A few months ago, I started watching a bunch of VlogBrothers videos back to back. (Side note: I then realized that John Green, one of the brothers, wrote The Fault in Our Stars, which is a fantastic book.) Anyway, the vlogbrothers started DFTBA - Don’t Forget to Be Awesome. And since then I keep thinking (or, more accurately in my case, worrying) that I forgot to be awesome. Or am forgetting to be.
I wanted to define awesome, so that I would know if it described me or not. I started researching awesome. I wondered if one can learn to be awesome. Then, I found Neil Pasricha’s The 3 A’s of Awesome Tedtalk. Neil’s 3A’s work because they are applicable to everything – walking the dog, cleaning the kitchen, managing a meeting. . .
(Spoiler alert!) One of Neil’s A’s of awesome is authenticity. Authenticity is part of being awesome because it allows more genuine connections and builds stronger relationships. And this is where watching youTube videos dovetails with my day job. I work in HR and manage a small team, and in the last several years, have been working to find a way to balance who I am with a conservative work environment. (That’s is why I started this blog, to figure out how to get more recess into a grown up career.)
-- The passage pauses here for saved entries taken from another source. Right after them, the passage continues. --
Definition crt_cursor (l : list (Z * Z)) : Z := let '(_, high, low) := foldl crt_write (0, 0, 0) l in high * 256 + low.

Definition cursor_writes (pos : Z) : list (Z * Z) :=
  [(CRT_CONTROL_ADDR, CURSOR_HIGH); (CRT_CONTROL_DATA, Z.shiftr pos 8); (CRT_CONTROL_ADDR, CURSOR_LOW); (CRT_CONTROL_DATA, Z.land pos 255)].

Lemma crt_cursor_writes l pos : 0 <= pos -> crt_cursor (l ++ cursor_writes pos) = pos.
Proof.
  intros Hp. unfold crt_cursor. rewrite foldl_app. destruct (foldl crt_write (0, 0, 0) l) as [[index high] low].
  cbn. rewrite Z.shiftr_div_pow2 by lia. change 255 with (Z.ones 8). rewrite Z.land_ones by lia. change (2 ^ 8) with 256. dlia.
Qed.

Lemma screen_move_cursor_eq x y s : 0 <= x < 80 -> 0 <= y < 256 ->
  screen_move_cursor x y s = Ret (tt, with_ports (ports s ++ cursor_writes (y * W + x)) s).
Proof.
  intros Hx Hy. unfold screen_move_cursor, outb, bind, modify. rewrite !(Z.mod_small _ 256) by lia.
  unfold u16. rewrite Z.mod_small by vlia. destruct s. unfold with_ports. cbn. by rewrite <- !app_assoc.
Qed.

(** ** The system *)

(** The video memory shows the current terminal and the controller its cursor. *)
Definition shown (s : ttys) : Prop := exists i t,
  vt_curterm s = Some i /\ vt_terms s !! i = Some t /\
  length (videoram s) = VIDEO_CELLS /\ take (Z.to_nat D) (videoram s) = map cell (view t) /\
  crt_cursor (ports s) = dist (vt_cursor t) (vt_top t).

Definition tty_ok (s : ttys) : Prop := Z.of_nat (length (vt_terms s)) = NTERMS /\ Forall term_ok (vt_terms s) /\ shown s.

(** Only terminals, video memory and ports may differ. *)
Definition same_rest (s s' : ttys) : Prop :=
  vt_curterm s' = vt_curterm s /\ ipl s' = ipl s /\ curmask s' = curmask s /\ keyboard_handler s' = keyboard_handler s /\ called s' = called s.

Lemma pure_ret {A} (a : A) s : pure (Ret a) s = Ret (a, s).
Proof. done. Qed.

Lemma term_eq i t s : vt_terms s !! i = Some t -> term i s = Ret (t, s).
Proof. intros E. unfold term, bind, gets. by rewrite E. Qed.

Lemma curterm_eq i s : vt_curterm s = Some i -> curterm s = Ret (i, s).
Proof. intros E. unfold curterm, bind, gets. by rewrite E. Qed.

Lemma vt_cursor_redraw_eq i t s : vt_curterm s = Some i -> vt_terms s !! i = Some t -> term_ok t ->
  vt_cursor_redraw s = Ret (tt, with_ports (ports s ++ cursor_writes (dist (vt_cursor t) (vt_top t))) s).
Proof.
  intros Ei Et [_ _ [Hp _] Hc _ _ _ _]. unfold vt_cursor_redraw. rewrite (bind_eq _ _ _ _ _ (curterm_eq _ _ Ei)), (bind_eq _ _ _ _ _ (term_eq _ _ _ Et)).
  rewrite circ_dist_eq by done. set (r := dist (vt_cursor t) (vt_top t)). assert (0 <= r < B) as Hr by (unfold r, dist; vlia).
  rewrite Z.rem_mod_nonneg, Z.quot_div_nonneg by vlia. rewrite screen_move_cursor_eq by vlia. do 5 f_equal. vlia.
Qed.

Lemma screen_putbuf_eq buf s : length buf = Z.to_nat D -> length (videoram s) = VIDEO_CELLS ->
  screen_putbuf buf s = Ret (tt, with_video (map cell buf ++ drop (Z.to_nat D) (videoram s)) s).
Proof.
  intros Hb Hv. unfold screen_putbuf, bind, gets. change (Z.to_nat (W * DISPLAY_HEIGHT)) with (Z.to_nat D). rewrite Hb, Hv.
  change ((Z.to_nat D <=? Z.to_nat D)%nat && (Z.to_nat D <=? VIDEO_CELLS)%nat) with true. by rewrite take_ge by lia.
Qed.

Lemma vt_redraw_eq i t s : vt_curterm s = Some i -> vt_terms s !! i = Some t -> term_ok t -> length (videoram s) = VIDEO_CELLS -> exists s',
  vt_redraw s = Ret (tt, s') /\ vt_terms s' = <[i := with_tempbuf (view t) t]> (vt_terms s) /\ same_rest s s' /\ shown s'.
Proof.
  intros Ei Et Hok Hv. unfold vt_redraw. rewrite (bind_eq _ _ _ _ _ (curterm_eq _ _ Ei)), (bind_eq _ _ _ _ _ (term_eq _ _ _ Et)).
  rewrite redraw_buf_view by done. rewrite (bind_eq _ _ _ _ _ (pure_ret _ _)). unfold term_set. rewrite bind_modify.
  set (s1 := with_terms _ s). rewrite (bind_eq _ _ _ _ _ (screen_putbuf_eq (view t) s1 (view_length t) Hv)). set (s2 := with_video _ s1).
  assert (vt_terms s2 !! i = Some (with_tempbuf (view t) t)) as Et2 by (cbn; apply list_lookup_insert_eq; by eapply lookup_lt_Some).
  assert (term_ok (with_tempbuf (view t) t)) as Hok2 by (destruct Hok; constructor; cbn; try done; apply view_length).
  rewrite (vt_cursor_redraw_eq i _ s2 Ei Et2 Hok2). eexists. split; [done|]. split; [done|]. split; [done|].
  exists i, (with_tempbuf (view t) t). split; [done|]. split; [done|]. cbn [videoram with_ports s2 with_video ports]. split.
  - rewrite length_app, length_map, view_length, length_drop. cbn [s1 with_terms videoram]. rewrite Hv. reflexivity.
  - split; [by rewrite take_app_length' by (by rewrite length_map, view_length)|].
    cbn. apply crt_cursor_writes. unfold dist. vlia.
Qed.

(** ** Characters on the screen *)

(** The screen cannot reach around the buffer past the end of the history: it has at
    most 100 lines, or the screen does not begin below the cursor. *)
Definition roomy (t : virtterm) : Prop :=
  dist (vt_tail t) (vt_head t) + D <= B \/ dist (vt_top t) (vt_head t) <= dist (vt_cursor t) (vt_head t).

Lemma show_cursor_ok t : term_ok t -> let t1 := show_cursor t in
  term_ok t1 /\ hist_of t1 = hist_of t /\ vt_cursor t1 = vt_cursor t /\ dist (vt_cursor t1) (vt_top t1) < D /\ (vt_top t1 = vt_top t -> t1 = t) /\
  (roomy t -> dist (vt_cursor t1) (vt_top t1) + dist (vt_tail t1) (vt_cursor t1) < B).
Proof.
  intros Hok. pose proof Hok as [[Hh Hhm] [Ht Htm] [Hp Hpm] Hc Hb Htmp Hl Hi]. unfold show_cursor. rewrite circ_dist_eq by done.
  destruct (Z.leb_spec D (dist (vt_cursor t) (vt_top t))) as [H|H]; cbn zeta.
  - rewrite next_row_eq by done. rewrite buf_add_eq by vlia.
    set (top := (((vt_cursor t / W + 1) * W) mod B + - D) mod B).
    assert (row_start top /\ dist (vt_cursor t) top < D) as [Htop Hd] by (unfold row_start, top, dist; vlia).
    split; [by constructor|]. split; [done|]. split; [done|]. split; [done|]. split; [cbn; intros E; rewrite E in Hd; lia|].
    cbn. unfold roomy, top, dist in *. intros [Hr|Hr]; vlia.
  - split; [done|]. split; [done|]. split; [done|]. split; [done|]. split; [done|]. unfold roomy, dist in *. intros [Hr|Hr]; vlia.
Qed.

Lemma view_written t c : term_ok t -> let r := dist (vt_cursor t) (vt_top t) in
  r < D -> r + dist (vt_tail t) (vt_cursor t) < B -> forall t',
  (exists n, t' = stay t (written t c) n) \/ (t' = advance t (written t c) (vt_tail t) /\ dist (vt_tail t) (vt_cursor t) <= W) ->
  view t' = if printable c then <[Z.to_nat r := c]> (view t) else view t.
Proof.
  intros Hok r Hr Hw t' Ht'. pose proof Hok as [[Hh Hhm] [Ht Htm] [Hp Hpm] Hc Hb Htmp Hl Hi].
  assert (forall i, 0 <= i < D -> get (written t c) ((vt_top t + i) mod B) =
    if printable c && (i =? r) then c else get (vt_buf t) ((vt_top t + i) mod B)) as Hg.
  { intros i Hi'. unfold written. destruct (printable c); [|done]. rewrite get_insert by vlia. cbn [andb].
    destruct (Z.eqb_spec ((vt_top t + i) mod B) (vt_cursor t)), (Z.eqb_spec i r); try done; unfold r, dist in *; vlia. }
  assert (dist (vt_tail t) (vt_top t) = r + dist (vt_tail t) (vt_cursor t)) as Em by (unfold r, dist in *; vlia).
  assert (1 <= dist (vt_tail t) (vt_cursor t)) as H1 by (unfold dist in *; vlia).
  assert (0 <= r) as Hr0 by (unfold r, dist; vlia).
  apply (list_eq_Z _ _ D); [apply view_length|destruct (printable c); [rewrite length_insert|]; apply view_length|]. intros i Hi'.
  assert (get (if printable c then <[Z.to_nat r := c]> (view t) else view t) i =
    if printable c && (i =? r) then c else get (view t) i) as ->.
  { destruct (printable c); [|done]. rewrite get_insert by (rewrite ?view_length; vlia). done. }
  rewrite !get_view by done. destruct Ht' as [[n ->]|[-> Hlast]]; cbn [stay advance vt_top vt_tail vt_buf].
  - rewrite Hg by done. destruct (printable c); cbn [andb]; [|done]. destruct (Z.eqb_spec i r) as [->|]; [|done]. by rewrite (proj2 (Z.ltb_lt _ _)) by lia.
  - assert (dist ((vt_tail t + W) mod B) (vt_top t) = dist (vt_tail t) (vt_top t) + W) as -> by (unfold dist in *; vlia).
    rewrite get_clear_row by (rewrite ?written_length; done || vlia || by split). rewrite Hg by done.
    assert ((vt_tail t <=? (vt_top t + i) mod B) && ((vt_top t + i) mod B <? vt_tail t + W) =
      (dist (vt_tail t) (vt_top t) <=? i) && (i <? dist (vt_tail t) (vt_top t) + W)) as ->.
    { unfold dist in *. apply eq_true_iff_eq. rewrite !andb_true_iff, !Z.leb_le, !Z.ltb_lt. split; intros; vlia. }
    destruct (Z.ltb_spec i (dist (vt_tail t) (vt_top t) + W)), (Z.leb_spec (dist (vt_tail t) (vt_top t)) i),
      (Z.ltb_spec i (dist (vt_tail t) (vt_top t))); cbn [andb]; try vlia; (destruct (Z.eqb_spec i r); [try lia|rewrite !andb_false_r]); try done; vlia.
Qed.

Lemma screen_putchar_eq c r s : 0 <= r < D -> length (videoram s) = VIDEO_CELLS ->
  screen_putchar c (Z.rem r W) (Z.quot r W) s = Ret (tt, with_video (<[Z.to_nat r := cell c]> (videoram s)) s).
Proof.
  intros Hr Hv. unfold screen_putchar, screen_putchar_attrib, bind, gets.
  rewrite Z.rem_mod_nonneg, Z.quot_div_nonneg by vlia. rewrite !(Z.mod_small _ 256) by vlia.
  replace (r / W * W + r mod W) with r by vlia. rewrite Hv, (proj2 (Nat.ltb_lt _ _)) by (unfold VIDEO_CELLS; vlia). done.
Qed.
Then mynameiskate posted this:
“I was given the advice once, in regards to management and innovation, that each month I should read a magazine that had nothing to do with my field of practice or interest. To pick up something like “Field Technicians Monthly” or “Sewage Treatment Quarterly”. Because first and foremost they were about passion – and by reading about someone else’s passion for their career might inspire some in my own. And also because great ideas about management and innovation can come from anywhere. To keep a sharp mind and open creative spirit, it is imperative to have a regular stream of new ideas and experiences available.”
YES! The key to being authentic and having strong, genuine connections with other people is to follow your passion! It’s making sense, it’s clicking, I know this isn’t a new idea, but it’s presenting itself in a new way to me, and I’m putting it together on my own. I love both the idea of broadening where we get ideas and experiences, and how they can fuel our individual passions for our work.
I bounced around the internets a bit to figure out how to find your passion. Richard St. John does a great job explaining the Power of Passion in this TEDtalk. However, he makes it sound easy to know what your passion is – and sometimes it’s not! At least, I hope it’s not, because I haven’t found mine yet.
FastCompany published an article and exercises to help Find Your Purpose and Passion for Work. And before I got too discouraged about not knowing my passion yet, I remembered a great piece by Malcolm Gladwell from the New York Times reminding us that sometimes finding your passion takes time and that there are “greats” that we think of that really were (or are) Late Bloomers.
Something is happening here, folks, and I’m going to follow this pursuit of passion (sounds vaguely naughty, doesn’t it?) to get back to the original goal of this blog – to figure out how to have work feel more like play, to make an impact and to live what I believe, even if I’m not sure what that is just yet.